BILLINGS — In the past six months, law enforcement officers have charged 105 persons in federal and state court, seized 160 pounds of methamphetamine and confiscated 52 firearms from the Yellowstone County community as part of Project Safe Neighborhoods, a federal program to reduce violent crime through a multi-jurisdictional law enforcement effort.

On Tuesday, the Montana U.S. Attorney’s office held a press conference to explain the program and its success so far. PSN is a reinvigorated U.S. Department of Justice initiative that identifies the most violent criminals in high-crime areas and works with federal, state and local law enforcement and community partners to develop a crime-reduction and substance abuse prevention and treatment strategy. DOJ celebrated PSN’s one-year anniversary earlier this month.

PSN Yellowstone County has been working to arrest armed robbers, methamphetamine traffickers and violent felons possessing firearms. Law enforcement officials have identified methamphetamine as a primary cause for the increase in violent crime.

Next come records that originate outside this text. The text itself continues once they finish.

(** * Chrono Serpent: the per-frame simulation core of [game.js]

    A shallow embedding of the simulation and combat-resolution engine of
    [src/game.js] (classes [Particle], [ParticleSystem], [Projectile],
    [Mine], [Enemy], [Core], [Mission], [MissionSystem], [Snake], [Game])
    and the properties of its resource model, missions, combo, mines, time
    dilation and boss gating.

    Conventions of the embedding.
    - A JavaScript number is an exact rational ([Q]); comparisons are the
      order of [Q].  Rounding error, NaN and infinities are not modelled.
      Counters that the code only ever moves in whole steps ([level],
      [comboTier], [length]) are integers ([Z]).
    - What the browser supplies is a parameter, the class [Host]: the canvas
      size behind [WORLD], the transcendental functions of [Math], the
      sequence of values [Math.random()] returns, and the permutation that
      [Array.prototype.sort] produces under a random comparator.
    - Mutation of [this] is explicit state passing: every method takes the
      state it mutates and returns the new one.  A [for ... of] loop whose
      body mutates the current element and the rest of the game is
      [forEach]; the arrays being iterated are never resized by their own
      loop bodies in the source.
    - Painting, audio, the DOM overlay and HUD, the star field and the body
      segments (which only [draw] reads) are not part of the model; of
      [draw] the model keeps what it does to the match state, the two
      random values it takes while the camera shakes.
    - Key names are ASCII strings, as every key the game reads is. *)

From Stdlib Require Import QArith Qround Qminmax Lqa ZArith List Ascii String Bool Lia.
From Stdlib Require Import Permutation.
Import ListNotations.
Open Scope Q_scope.

Set Implicit Arguments.

(* ------------------------------------------------------------------ *)
(** ** Numbers *)

Definition Qltb (x y : Q) : bool := negb (Qle_bool y x).
Definition Qleb (x y : Q) : bool := Qle_bool x y.
Definition Qgtb (x y : Q) : bool := Qltb y x.
Definition Qgeb (x y : Q) : bool := Qleb y x.

(** [const clamp = (v, min, max) => Math.max(min, Math.min(max, v))] *)
Definition clamp (v lo hi : Q) : Q := Qmax lo (Qmin hi v).

(** [const lerp = (a, b, t) => a + (b - a) * t] *)
Definition lerp (a b t : Q) : Q := a + (b - a) * t.

(** [Math.round]: the nearest integer, halves going up. *)
Definition Math_round (x : Q) : Z := Qfloor (x + (1#2)).

(** [Math.floor] *)
Definition Math_floor (x : Q) : Z := Qfloor x.

#[global] Arguments firstn : simpl never.
#[global] Arguments Qfloor : simpl never.
#[global] Arguments Math_round : simpl never.
#[global] Arguments Math_floor : simpl never.

(** [v || 1] on numbers: zero is falsy. *)
Definition orOne (v : Q) : Q := if Qeq_bool v 0 then 1 else v.

(** A [null]-able number used in arithmetic: [null] converts to [0]. *)
Definition numOf (o : option Q) : Q :=
  match o with Some q => q | None => 0 end.

(* ------------------------------------------------------------------ *)
(** ** Loops *)

(** [for (const a of l) body(a)], where the body updates the element it
    visits and the surrounding state. *)
Fixpoint forEach {A S : Type} (body : A -> S -> A * S) (l : list A) (s : S)
  : list A * S :=
  match l with
  | [] => ([], s)
  | a :: l' =>
      let r := body a s in
      let r' := forEach body l' (snd r) in
      (fst r :: fst r', snd r')
  end.

(** [for (let i = 0; i < n; i += 1) s = body(s)] *)
Fixpoint repeatN {S : Type} (n : nat) (body : S -> S) (s : S) : S :=
  match n with
  | O => s
  | S n' => repeatN n' body (body s)
  end.

(* ------------------------------------------------------------------ *)
(** ** Entity records *)

Module Particle.
Record t := mk {
  x : Q; y : Q; vx : Q; vy : Q;
  life : Q; maxLife : Q; color : string; size : Q }.

(** [constructor(x, y, vx, vy, life, color, size = 3)] *)
Definition new (x y vx vy life : Q) (color : string) (size : Q) : t :=
  mk x y vx vy life life color size.

(** [update(dt)]: the particle after the step, and whether it lives on. *)
Definition update (dt : Q) (p : t) : t * bool :=
  let life' := life p - dt in
  (mk (x p + vx p * dt) (y p + vy p * dt)
      (vx p * (99#100)) (vy p * (99#100))
      life' (maxLife p) (color p) (size p),
   Qgtb life' 0).
End Particle.

Module Projectile.
Record t := mk {
  x : Q; y : Q; vx : Q; vy : Q;
  damage : Q; color : string; radius : Q; ttl : Q; alive : bool }.

(** [constructor(x, y, vx, vy, damage, color, radius, ttl)] *)
Definition new (x y vx vy damage : Q) (color : string) (radius ttl : Q) : t :=
  mk x y vx vy damage color radius ttl true.

Definition kill (p : t) : t :=
  mk (x p) (y p) (vx p) (vy p) (damage p) (color p) (radius p) (ttl p) false.
End Projectile.

Module Mine.
Record t := mk {
  x : Q; y : Q; radius : Q; armTime : Q; ttl : Q; alive : bool }.

(** [constructor(x, y)] *)
Definition new (x y : Q) : t := mk x y 10 (65#100) 6 true.

(** [update(dt)] *)
Definition update (dt : Q) (m : t) : t :=
  let ttl' := ttl m - dt in
  mk (x m) (y m) (radius m) (armTime m - dt) ttl'
     (if Qleb ttl' 0 then false else alive m).

Definition kill (m : t) : t :=
  mk (x m) (y m) (radius m) (armTime m) (ttl m) false.
End Mine.

Inductive EnemyType := runner | tank | sniper | boss | drone.

Definition EnemyType_eqb (a b : EnemyType) : bool :=
  match a, b with
  | runner, runner | tank, tank | sniper, sniper | boss, boss | drone, drone => true
  | _, _ => false
  end.

Module Enemy.
Record t := mk {
  type : EnemyType;
  x : Q; y : Q; vx : Q; vy : Q;
  radius : Q; maxHealth : Q; health : Q; speed : Q; contactDamage : Q;
  color : string; alive : bool; fireCooldown : Q; scoreValue : Q }.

Violent crime in the community is a serious problem. Billings Police Department information shows the violent crime rate has increased 75 percent from 2010 to 2017. And violent crime in Montana has increased almost 35 percent from its low in 2010 through 2016, according to the FBI’s Uniform Crime Reports.

More recently, the 2018 first quarter figures of murders, robberies and aggravated assaults in Yellowstone County were up more than 29 percent from the first quarter average of the prior two years.